## Problem to work on
Everything before the line containing "(** Reading a" stays out; print that line and all lines below it through the last, exactly.

--------------------

Lemma frame_encoded f rest :
  len f <= usize_max ->
  frame (encode_frame f ++ rest) = (f, unwrap_or (strip_prefix (bytes_lit "|") rest) rest).
Proof.
  intros Hf. unfold encode_frame. rewrite <- app_assoc. cbn [app].
  rewrite frame_number by len_solve. cbv zeta. rewrite Z.min_l by len_solve.
  unfold len. rewrite Nat2Z.id, take_app_length, drop_app_length. done.
Qed.

Lemma frames_nil n : frames n [] = replicate n [].
Proof. induction n as [|n IH]; [done|]. cbn. by rewrite IH. Qed.

Lemma frames_encoded n fs :
  (length fs <= n)%nat -> Forall (fun f => len f <= usize_max) fs ->
  frames n (encode_payload fs) = fs ++ replicate (n - length fs) [].
Proof.
  revert n. induction fs as [|f fs IH]; intros n Hn Hl.
  - rewrite frames_nil, Nat.sub_0_r. done.
  - apply Forall_cons in Hl as [Hf Hl]. destruct n as [|n]; [cbn in Hn; lia|].
    cbn [length] in Hn. cbn [frames]. destruct fs as [|g fs].
    + cbn [encode_payload]. rewrite <- (app_nil_r (encode_frame f)), frame_encoded by done.
      cbn. by rewrite frames_nil, Nat.sub_0_r.
    + change (encode_payload (f :: g :: fs))
        with (encode_frame f ++ x7c :: encode_payload (g :: fs)).
      rewrite frame_encoded by done.
      change (x7c :: encode_payload (g :: fs)) with (bytes_lit "|" ++ encode_payload (g :: fs)).
      rewrite strip_prefix_app. cbn [unwrap_or]. rewrite IH by (done || lia). done.
Qed.

(** A field and the remainder are cut out of the data, in this order. *)
Lemma frame_cut data f r : frame data = (f, r) -> exists pre mid, data = pre ++ f ++ mid ++ r.
Proof.
  unfold frame. destruct (position _ data) as [i|]; [|intros [= <- <-]; exists data, []; by rewrite !app_nil_r].
  destruct (parse_usize _) as [n|]; [|intros [= <- <-]; exists data, []; by rewrite !app_nil_r].
  set (body := drop (i + 1) data). set (k := Z.to_nat _). intros [<- <-]%pair_equal_spec.
  exists (take (i + 1) data).
  assert (exists mid, drop k body
    = mid ++ unwrap_or (strip_prefix (bytes_lit "|") (drop k body)) (drop k body)) as [mid Hm].
  { destruct (strip_prefix _ (drop k body)) as [r|] eqn:E; [|by exists []].
    apply strip_prefix_Some in E. by exists (bytes_lit "|"). }
  exists mid. rewrite <- Hm, take_drop. unfold body. by rewrite take_drop.
Qed.

Lemma frames_sublist n data : concat (frames n data) `sublist_of` data.
Proof.
  revert data. induction n as [|n IH]; intros data; [apply sublist_nil_l|].
  cbn [frames]. destruct (frame data) as [f r] eqn:E. cbn [concat].
  apply frame_cut in E as (pre & mid & ->). apply sublist_inserts_l.
  apply sublist_app; [done|]. by apply sublist_inserts_l.
Qed.

Lemma frames_length n data : length (frames n data) = n.
Proof.
  revert data. induction n as [|n IH]; intros data; [done|]. cbn [frames].
  destruct (frame data). cbn [length]. by rewrite IH.
Qed.

Lemma framed_length n data : length (framed n data) = n.
Proof. unfold framed. case_match; [apply frames_length|apply length_replicate]. Qed.

Lemma framed_payload n selectors payload :
  length selectors = 6%nat ->
  framed n (selectors ++ bytes_lit "|" ++ payload) = frames n payload.
Proof.
  intros Hs. unfold framed, get_from. rewrite (proj2 (Nat.leb_le 6 _)).
  - rewrite <- Hs, drop_app_length. cbn [mbind option_bind]. by rewrite strip_prefix_app.
  - rewrite length_app. lia.
Qed.

Lemma framed_sublist n data : concat (framed n data) `sublist_of` data.
Proof.
  unfold framed. destruct (get_from 6 data ≫= _) as [p|] eqn:E.
  - apply bind_Some in E as (d & Hd & Hp%strip_prefix_Some). subst d.
    unfold get_from in Hd. destruct (6 <=? length data)%nat; [|done]. injection Hd as Hd.
    rewrite <- (take_drop 6 data), Hd. apply sublist_inserts_l, sublist_cons, frames_sublist.
  - assert (concat (replicate n (@nil byte)) = []) as ->; [|apply sublist_nil_l].
    by induction n.
Qed.

Lemma index_framed n data i : (i < n)%nat -> exists f, index (framed n data) i = Ok f.
Proof.
  intros Hi. unfold index. destruct (framed n data !! i) as [f|] eqn:E; [by exists f|].
  apply lookup_ge_None in E. rewrite framed_length in E. lia.
Qed.

End framing_facts.

(** C34. The frame parser inverts the documented frame format for any selectors and
    any number of fields, the missing ones being empty; whatever the input, it
    yields exactly the requested number of fields, which are disjoint pieces of the
    input in their order; a body shorter than its announced length is taken whole,
    and an input without the separator after the selectors has only empty fields. *)
Theorem framed_spec `{Ar : Arch} n data :
  (forall selectors fs,
     length selectors = 6%nat -> (length fs <= n)%nat ->
     Forall (fun f => len f <= usize_max) fs ->
     framed n (selectors ++ bytes_lit "|" ++ encode_payload fs)
     = fs ++ replicate (n - length fs) []) /\
  length (framed n data) = n /\
  concat (framed n data) `sublist_of` data /\
  (forall k body, len body <= k <= usize_max ->
     frame (utf8 (fmt_dec 0 k) ++ bytes_lit ":" ++ body) = (body, [])) /\
  (data !! 6%nat <> Some x7c -> framed n data = replicate n []).
Proof.
  split; [intros selectors fs Hs Hn Hf; rewrite framed_payload by done; by apply frames_encoded|].
  split; [apply framed_length|]. split; [apply framed_sublist|]. split.
  - intros k body Hk. change (bytes_lit ":" ++ body) with (x3a :: body).
    rewrite frame_number by len_solve. cbv zeta.
    rewrite Z.min_r by lia. unfold len. by rewrite Nat2Z.id, firstn_all, drop_all.
  - intros H. unfold framed. destruct (get_from 6 data ≫= _) as [p|] eqn:E; [|done].
    destruct H. apply bind_Some in E as (d & Hd & Hp%strip_prefix_Some). subst d.
    unfold get_from in Hd. destruct (6 <=? length data)%nat eqn:L; [|done]. injection Hd as Hd.
    rewrite <- (Nat.add_0_r 6), <- lookup_drop, Hd. done.
Qed.

(** ** The generic scenarios build their input without panicking *)

Lemma mapM_index {A} (l : list A) o :
  Forall (fun i => i < length l)%nat o -> mapM (index l) o = Ok (omap (l !!.) o).
Proof.
  induction 1 as [|i o Hi _ IH]; [done|]. apply lookup_lt_is_Some_2 in Hi as [x E].
  cbn [mapM omap list_omap]. rewrite E, (index_Some _ _ _ E).
  cbn [mbind result_bind]. by rewrite IH.
Qed.

Lemma omap_lookup_seq {A} (pre l : list A) :
  omap ((pre ++ l) !!.) (seq (length pre) (length l)) = l.
Proof.
  revert pre. induction l as [|x l IH]; intros pre; [done|].
  cbn [length seq omap list_omap]. rewrite list_lookup_middle by done.
  f_equal. specialize (IH (pre ++ [x])). rewrite <- app_assoc, length_app in IH.
  cbn [length app] in IH. by rewrite Nat.add_1_r in IH.
Qed.

(** Reading a list through a permutation of its indices permutes it. *)
Lemma mapM_index_perm {A} (l : list A) o :
  o ≡ₚ seq 0 (length l) -> exists l', mapM (index l) o = Ok l' /\ l' ≡ₚ l.
Proof.
  intros Ho. exists (omap (l !!.) o). split.
  - apply mapM_index. rewrite Ho. apply Forall_seq. lia.
  - rewrite Ho. pose proof (omap_lookup_seq [] l) as E. cbn [app length] in E. by rewrite E.
Qed.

--------------------

## Response to the exercise
(** Reading a list through a permutation of its indices permutes it. *)
Lemma mapM_index_perm {A} (l : list A) o :
  o ≡ₚ seq 0 (length l) -> exists l', mapM (index l) o = Ok l' /\ l' ≡ₚ l.
Proof.
  intros Ho. exists (omap (l !!.) o). split.
  - apply mapM_index. rewrite Ho. apply Forall_seq. lia.
  - rewrite Ho. pose proof (omap_lookup_seq [] l) as E. cbn [app length] in E. by rewrite E.
Qed.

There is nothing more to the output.